■ Your instructions
From the entries below, copy exactly the lines from the one that contains "rewrite Hb. reflexivity." through the one that contains "destruct (has_path_total G _ _ Hwf Hsd Hgd) as [[|] Hb];", both included, and only those.

■ Data excerpts
(** The search and the coordinate lookup go through whenever the two
    snapped nodes are joined. *)
Lemma route_coordinates_exist (G : Graph) (s g : Z) (es : list Edge) :
  wf_graph G -> s ∈ dom (nodes G) -> g ∈ dom (nodes G) ->
  is_path G s es g ->
  has_path G s g = Ok true /\
  exists p cs, astar_path G s g None edge_length = Ok p /\
               node_coordinates G p = Ok cs.
Proof.
  intros Hwf Hs Hg Hes. split.
  - destruct (has_path_total G s g Hwf Hs Hg) as [[|] Hb]; [exact Hb|].
    destruct (has_path_false G s g Hwf Hb es Hes).
  - destruct (astar_path_total G s g es Hwf Hs Hg Hes) as [p Hp].
    pose proof (astar_path_spec G s g Hwf) as Hspec. rewrite Hp in Hspec.
    destruct Hspec as (es' & Hes' & -> & _).
    destruct (node_coordinates_total G (path_nodes s es')) as [cs Hcs].
    { now apply (path_nodes_in_graph G es' s g). }
    eauto.
Qed.


(** The travel mode changes the time estimate only: two successful
    calls that differ in the mode return the same route and distance,
    and the mode with the higher speed never gets the longer time. *)
Theorem find_path_mode_changes_time_only (G : Graph)
    (start_coords goal_coords : Coordinate) (mode1 mode2 : string)
    (route1 route2 : list Coordinate) (d1 d2 : Q) (t1 t2 : Z) :
  (forall a b, 0 <= geo_distance_km a b)%Q ->
  find G start_coords goal_coords mode1 = Ok (Found route1 d1 t1) ->
  find G start_coords goal_coords mode2 = Ok (Found route2 d2 t2) ->
  route1 = route2 /\ d1 = d2 /\
  exists speed1 speed2,
    speeds !! mode1 = Some speed1 /\ speeds !! mode2 = Some speed2 /\
    (speed1 <= speed2 -> t2 <= t1).
Proof.
  intros Hpos H1 H2.
  destruct (find_path_found _ _ _ _ _ _ _ _ _ H1)
    as (s & g & p & v1 & Hs & Hg & _ & Ha & Hc & Hv1 & -> & ->).
  destruct (find_path_found _ _ _ _ _ _ _ _ _ H2)
    as (s' & g' & p' & v2 & Hs' & Hg' & _ & Ha' & Hc' & Hv2 & -> & ->).
  rewrite Hs in Hs'. injection Hs' as <-.
  rewrite Hg in Hg'. injection Hg' as <-.
  rewrite Ha in Ha'. injection Ha' as <-.
  rewrite Hc in Hc'. injection Hc' as <-.
  split; [reflexivity|]. split; [reflexivity|].
  exists v1, v2. split; [exact Hv1|]. split; [exact Hv2|].
  intros Hle. apply py_round_mono.
  pose proof (total_distance_is_segment_sum geo_distance_km route1) as E.
  pose proof (segment_sum_nonneg geo_distance_km route1 Hpos) as Hsum.
  set (total := total_distance_of geo_distance_km route1) in *.
  assert (Hv1' : (0 < inject_Z v1)%Q).
  { change 0%Q with (inject_Z 0). rewrite <- Zlt_Qlt.
    apply speeds_lookup in Hv1. lia. }
  assert (Hv12 : (inject_Z v1 <= inject_Z v2)%Q) by now rewrite <- Zle_Qle.
  assert (Ht : (0 <= total)%Q) by lra.
  apply Qmult_le_compat_r; [|lra].
  apply Qle_shift_div_l; [lra|].
  assert (Hv2' : (0 < inject_Z v2)%Q) by lra.
  assert (Hq : (total / inject_Z v2 * inject_Z v2 == total)%Q).
  { field. lra. }
  assert (Hq2 : (0 <= total / inject_Z v2)%Q).
  { apply Qle_shift_div_l; [exact Hv2' | lra]. }
  set (q := (total / inject_Z v2)%Q) in *.
  assert (Hm : (q * inject_Z v1 <= q * inject_Z v2)%Q).
  { rewrite !(Qmult_comm q). now apply Qmult_le_compat_r. }
  lra.
Qed.

(** A mode outside the speed table (line 82) never yields a route: the
    lookup of line 85 raises KeyError when the snapped nodes are joined,
    and the failure result comes back when they are not. *)
Theorem find_path_unknown_mode (G : Graph) (start_coords goal_coords : Coordinate)
    (mode : string) (start_node goal_node : Z) :
  wf_graph G ->
  snap G start_coords.2 start_coords.1 = Ok start_node ->
  snap G goal_coords.2 goal_coords.1 = Ok goal_node ->
  speeds !! mode = None ->
  ((exists es, is_path G start_node es goal_node) ->
   find G start_coords goal_coords mode = Raise KeyError) /\
  ((~ exists es, is_path G start_node es goal_node) ->
   find G start_coords goal_coords mode =
     Ok (NotFound "No path found between these points.")).
Proof.
  intros Hwf Hs Hg Hmode.
  pose proof (nearest_in_graph _ _ _ _ Hs) as Hsd.
  pose proof (nearest_in_graph _ _ _ _ Hg) as Hgd.
  unfold find_path. rewrite Hs. simpl. rewrite Hg. simpl. split.
  - intros [es Hes].
    destruct (route_coordinates_exist G _ _ es Hwf Hsd Hgd Hes)
      as (Hh & p & cs & Hp & Hcs).
    rewrite Hh. simpl. rewrite Hp. simpl. rewrite Hcs. simpl.
    rewrite Hmode. reflexivity.
  - intros Hno.
    destruct (has_path_total G _ _ Hwf Hsd Hgd) as [[|] Hb].
    + destruct Hno. now apply (has_path_true G _ _ Hwf).
    + rewrite Hb. reflexivity.
Qed.

(** On a well-formed graph with at least one node and for a mode of the
    speed table, [find_path] raises nothing: it returns a dictionary, and
    that reports success exactly when the snapped nodes are joined. *)
Theorem find_path_returns (G : Graph) (start_coords goal_coords : Coordinate)
    (mode : string) :
  wf_graph G -> nodes G <> ∅ -> is_Some (speeds !! mode) ->
  exists start_node goal_node r,
    snap G start_coords.2 start_coords.1 = Ok start_node /\
    snap G goal_coords.2 goal_coords.1 = Ok goal_node /\
    find G start_coords goal_coords mode = Ok r /\
    (success r = true <-> exists es, is_path G start_node es goal_node).
Proof.
  intros Hwf Hne [speed Hspeed].
  destruct (nearest_nodes_total great_circle G start_coords.2 start_coords.1 Hne)
    as [s Hs].
  destruct (nearest_nodes_total great_circle G goal_coords.2 goal_coords.1 Hne)
    as [g Hg].
  pose proof (nearest_in_graph _ _ _ _ Hs) as Hsd.
  pose proof (nearest_in_graph _ _ _ _ Hg) as Hgd.
  exists s, g. unfold find_path. rewrite Hs. simpl. rewrite Hg. simpl.
  destruct (has_path_total G _ _ Hwf Hsd Hgd) as [[|] Hb]; rewrite Hb; simpl.
  - destruct (has_path_true G _ _ Hwf Hb) as [es Hes].
    destruct (route_coordinates_exist G _ _ es Hwf Hsd Hgd Hes)
      as (_ & p & cs & Hp & Hcs).
    rewrite Hp. simpl. rewrite Hcs. simpl. rewrite Hspeed. simpl.
    eexists. repeat split; eauto.
  - eexists. repeat split; [discriminate|].
    intros [es Hes]. destruct (has_path_false G _ _ Hwf Hb es Hes).
Qed.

■ Result of the exercise
    + rewrite Hb. reflexivity.
Qed.

(** On a well-formed graph with at least one node and for a mode of the
    speed table, [find_path] raises nothing: it returns a dictionary, and
    that reports success exactly when the snapped nodes are joined. *)
Theorem find_path_returns (G : Graph) (start_coords goal_coords : Coordinate)
    (mode : string) :
  wf_graph G -> nodes G <> ∅ -> is_Some (speeds !! mode) ->
  exists start_node goal_node r,
    snap G start_coords.2 start_coords.1 = Ok start_node /\
    snap G goal_coords.2 goal_coords.1 = Ok goal_node /\
    find G start_coords goal_coords mode = Ok r /\
    (success r = true <-> exists es, is_path G start_node es goal_node).
Proof.
  intros Hwf Hne [speed Hspeed].
  destruct (nearest_nodes_total great_circle G start_coords.2 start_coords.1 Hne)
    as [s Hs].
  destruct (nearest_nodes_total great_circle G goal_coords.2 goal_coords.1 Hne)
    as [g Hg].
  pose proof (nearest_in_graph _ _ _ _ Hs) as Hsd.
  pose proof (nearest_in_graph _ _ _ _ Hg) as Hgd.
  exists s, g. unfold find_path. rewrite Hs. simpl. rewrite Hg. simpl.
  destruct (has_path_total G _ _ Hwf Hsd Hgd) as [[|] Hb]; rewrite Hb; simpl.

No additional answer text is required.